Once he completed his studies, Hernández landed a job with Lawrence Livermore National Laboratory in 1987. There, he engaged in work with a commercial partner that resulted in the creation of the first full-field digital mammography imaging system, used to spot breast cancer in its first stages.

Hernández followed his groundbreaking work at Lawrence Laboratory by closing in on his dream of becoming an astronaut. In 2001, he signed on as a NASA materials research engineer at Houston’s Johnson Space Center, helping with Space Shuttle and International Space Station missions. He went on to serve as the Materials and Processes Branch chief in 2002, a role he filled until NASA selected him for its space program in 2004. After applying for 12 straight years to enter the program, Hernández was at long last headed to space.

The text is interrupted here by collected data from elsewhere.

Definition OkxPriceFunction : price_function := fun response tickerToExponent resolver =>
  body ← decoded (Decode_Okx (Body response));
  if negb (bool_decide (okx_Code body = "0")) then Err (ErrNew ("okx response code is not " +:+ quoted "0"))
  else GetMedianPricesFromTickers tickerToExponent resolver (okx_Tickers body).

Definition KrakenPriceFunction : price_function := fun response tickerToExponent resolver =>
  responseBody ← decoded (Decode_Kraken (Body response));
  if negb (bool_decide (kr_Errors responseBody = [])) then
    Err (wrapf "kraken API call error" (ErrNew (strings_Join (kr_Errors responseBody) ", ")))
  else
    let tickers := (fun '(pair, ticker) => WithPair ticker pair) <$> range_of (kr_Tickers responseBody) in
    GetMedianPricesFromTickers tickerToExponent resolver tickers.

Definition PairIndex := 0%nat.
Definition BidPriceIndex := 1%nat.
Definition AskPriceIndex := 3%nat.
Definition LastPriceIndex := 7%nat.
Definition BitfinexResponseLength := 11%nat.

(** One raw ticker: a ticker, or the reason its pair is invalid; others are skipped. *)
Definition convert_raw (acc : list BitfinexTicker * gmap string go_error) (rawTicker : list json_value) :
    go (list BitfinexTicker * gmap string go_error) :=
  let '(bitfinexTickers, invalidRawTickers) := acc in
  if negb (Nat.eqb (length rawTicker) BitfinexResponseLength) then Ok acc
  else
    p ← index rawTicker PairIndex;
    match p with
    | JString pair =>
        let invalid what :=
          Ok (bitfinexTickers, <[pair := ErrNew ("invalid " +:+ what +:+ " price in response - not a float64")]> invalidRawTickers) in
        bid ← index rawTicker BidPriceIndex;
        ask ← index rawTicker AskPriceIndex;
        last ← index rawTicker LastPriceIndex;
        match bid with
        | JNumber bidPrice =>
            match ask with
            | JNumber askPrice =>
                match last with
                | JNumber lastPrice =>
                    Ok (bitfinexTickers ++ [mkBitfinexTicker pair (ConvertFloat64ToString bidPrice)
                                              (ConvertFloat64ToString askPrice) (ConvertFloat64ToString lastPrice)],
                        invalidRawTickers)
                | _ => invalid "last"
                end
            | _ => invalid "ask"
            end
        | _ => invalid "bid"
        end
    | _ => Ok acc
    end.

Definition BitfinexPriceFunction : price_function := fun response tickerToExponent resolver =>
  rawResponse ← decoded (Decode_Bitfinex (Body response));
  r ← foldM_go convert_raw ([], ∅) rawResponse;
  let '(bitfinexTickers, invalidRawTickers) := r in
  m ← GetMedianPricesFromTickers tickerToExponent resolver bitfinexTickers;
  Ok (m.1, foldl (fun unavailable '(ticker, err) =>
                    match tickerToExponent !! ticker with Some _ => <[ticker := err]> unavailable | None => unavailable end)
             m.2 (range_of invalidRawTickers)).

Definition f_one : float64 := float_of_integer 1.

(** The ticker of one requested pair, or why it has none. *)
Definition rate_ticker (rates : gmap string string) (ticker : string) : CoinbaseRatesTicker + go_error :=
  match strings_Split ticker "-" with
  | [baseCurrency; quoteCurrency] =>
      if negb (bool_decide (quoteCurrency = "USD")) then
        inr (ErrNew ("only USD quote currency is supported, got: " +:+ quoteCurrency))
      else match rates !! baseCurrency with
           | None => inr (ErrNew ("rate not found for currency: " +:+ baseCurrency))
           | Some rateStr =>
               match ParseFloat rateStr with
               | inl err => inr (wrapf ("failed to parse rate for " +:+ baseCurrency) err)
               | inr rate =>
                   if SFeqb rate fzero then inr (ErrNew ("zero rate for currency: " +:+ baseCurrency))
                   else inl (mkPriceTicker ticker (Sprintf_float (fdiv f_one rate)))
               end
           end
  | _ => inr (ErrNew ("invalid ticker format: " +:+ ticker))
  end.

Definition CoinbaseRatesPriceFunction : price_function := fun response tickerToExponent resolver =>
  match Decode_CoinbaseRates (Body response) with
  | inl err => Err (wrapf "failed to decode Coinbase rates response" err)
  | inr ratesResponse =>
      let '(tickers, unavailableTickers) :=
        foldl (fun '(tickers, unavailable) '(ticker, _) =>
                 match rate_ticker (Rates ratesResponse) ticker with
                 | inl t => (tickers ++ [t], unavailable)
                 | inr err => (tickers, <[ticker := err]> unavailable)
                 end) ([], ∅) (range_of tickerToExponent) in
      m ← GetMedianPricesFromTickers tickerToExponent resolver tickers;
      Ok (m.1, foldl (fun unavailable '(ticker, err) =>
                        match unavailable !! ticker with None => <[ticker := err]> unavailable | Some _ => unavailable end)
                 unavailableTickers (range_of m.2))
  end.

(** ** The test exchanges *)
Definition FixedExchangePriceFunction : price_function := fun _ tickerToExponent resolver =>
  let ticker pair price := mkPriceTicker pair (Sprintf_float (float_of_integer price)) : FixedPriceTicker in
  GetMedianPricesFromTickers tickerToExponent resolver
    [ticker "BTC-USD" 50000; ticker "ETH-USD" 4000; ticker "SOL-USD" 100].

(** The clock in seconds, and [math.Cos]. *)
Variable unix_now : Z.
Variable math_Cos : float64 -> float64.

(** [math.Mod(x, 1)] of a number [x >= 0]. *)
Definition mod_one (x : float64) : float64 :=
  match x with
  | S754_finite neg m e => if e <? 0 then float_of_ratio neg (Zpos m mod 2 ^ (- e)) 1 e else S754_zero neg
  | S754_zero neg => S754_zero neg
  | _ => S754_nan
  end.

Definition volatile_price : float64 :=
  let phase := mod_one (fdiv (fmul f_one (float_of_integer (round53 unix_now))) (float_of_integer 86400)) in
  let radMultiplier := fmul phase (float_of_integer 4) in
  let radMultiplier := if fgt phase (float_of_ratio false 1 2 0) then fsub radMultiplier f_one else radMultiplier in
  let radians := fmul radMultiplier (S754_finite false 7074237752028440 (-51)) in
  let waveValue := math_Cos radians in
  fmul (float_of_integer 100) (fadd f_one (fmul (float_of_ratio false 95 100 0) waveValue)).

Definition VolatileExchangePriceFunction : price_function := fun _ tickerToExponent resolver =>
  GetMedianPricesFromTickers tickerToExponent resolver
    [mkPriceTicker "TEST-USD" (Sprintf_float volatile_price) : VolatileExchangeTicker].

(** ** The table of exchanges *)
Definition BinanceDetails :=
  mkExchangeQueryDetails "Binance" "https://data-api.binance.vision/api/v3/ticker/24hr" BinancePriceFunction true.
Definition BinanceUSDetails :=
  mkExchangeQueryDetails "BinanceUS" "https://api.binance.us/api/v3/ticker/24hr" BinancePriceFunction true.
Definition BitfinexDetails :=
  mkExchangeQueryDetails "Bitfinex" "https://api-pub.bitfinex.com/v2/tickers?symbols=ALL" BitfinexPriceFunction true.
Definition BitstampDetails :=
  mkExchangeQueryDetails "Bitstamp" "https://www.bitstamp.net/api/v2/ticker/" BitstampPriceFunction true.
Definition BybitDetails :=
  mkExchangeQueryDetails "Bybit" "https://api.bybit.com/v5/market/tickers?category=spot" BybitPriceFunction true.
Definition CoinbaseProDetails :=
  mkExchangeQueryDetails "CoinbasePro" "https://api.pro.coinbase.com/products/$/ticker" CoinbaseProPriceFunction false.
Definition CoinbaseRatesDetails :=
  mkExchangeQueryDetails "CoinbaseRates" "https://api.coinbase.com/v2/exchange-rates" CoinbaseRatesPriceFunction false.
Definition CryptoComDetails :=
  mkExchangeQueryDetails "CryptoCom" "https://api.crypto.com/v2/public/get-ticker" CryptoComPriceFunction true.
Definition GateDetails :=
  mkExchangeQueryDetails "Gate" "https://api.gateio.ws/api/v4/spot/tickers" GatePriceFunction true.
Definition HuobiDetails :=
  mkExchangeQueryDetails "Huobi" "https://api.huobi.pro/market/tickers" HuobiPriceFunction true.
Definition KrakenDetails :=
  mkExchangeQueryDetails "Kraken" "https://api.kraken.com/0/public/Ticker" KrakenPriceFunction true.
Definition KucoinDetails :=
  mkExchangeQueryDetails "Kucoin" "https://api.kucoin.com/api/v1/market/allTickers" KucoinPriceFunction true.
Definition MexcDetails :=
  mkExchangeQueryDetails "Mexc" "https://api.mexc.com/api/v3/ticker/24hr" MexcPriceFunction true.
Definition OkxDetails :=
  mkExchangeQueryDetails "Okx" "https://www.okx.com/api/v5/market/tickers?instType=SPOT" OkxPriceFunction true.
Definition TestExchangeDetails :=
  mkExchangeQueryDetails "TestExchange" "http://test.exchange:9888/ticker?symbol=$" CoinbaseProPriceFunction false.
Definition TestFixedPriceExchangeDetails :=
  mkExchangeQueryDetails "TestFixedPriceExchange" "https://jsonplaceholder.typicode.com/users" FixedExchangePriceFunction false.
Definition TestVolatileExchangeDetails :=
  mkExchangeQueryDetails "TestVolatileExchange" "https://jsonplaceholder.typicode.com/users" VolatileExchangePriceFunction false.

After undergoing physiological, flight, and water and wilderness survival training as well as training on Shuttle and International Space Station systems, Hernández completed Astronaut Candidate Training in February 2006. Three-and-a-half years later, Hernández journeyed on the STS-128 shuttle mission, during which he oversaw the transfer of more than 18,000 pounds of equipment between the shuttle and the International Space Station and helped with robotics operations, according to NASA. The STS-128 mission traveled more than 5.7 million miles in just under two weeks.

Immigration Controversy

After Hernández returned from space, he found himself at the center of controversy. That’s because he commented on Mexican television that from space he enjoyed seeing the Earth without borders and called for comprehensive immigration reform, arguing that undocumented workers play an important role in the U.S. economy. His remarks reportedly displeased his NASA superiors, who were quick to point out that Hernández’s views did not represent the organization as a whole.

“I work for the U.S. government, but as an individual, I have a right to my personal opinions,” Hernández said in a follow-up interview with the Los Angeles Times. “Having 12 million undocumented people here means there’s something wrong with the system, and the system needs to be fixed.”

Beyond NASA

After a 10-year run at NASA, Hernández left the government agency in January 2011 to serve as executive director for Strategic Operations at aerospace company MEI Technologies Inc. in Houston.

“José’s talent and dedication have contributed greatly to the agency, and he is an inspiration to many,” said Peggy Whitson, chief of the Astronaut Office at NASA’s Johnson Space Center. “We wish him all the best with this new phase of his career.”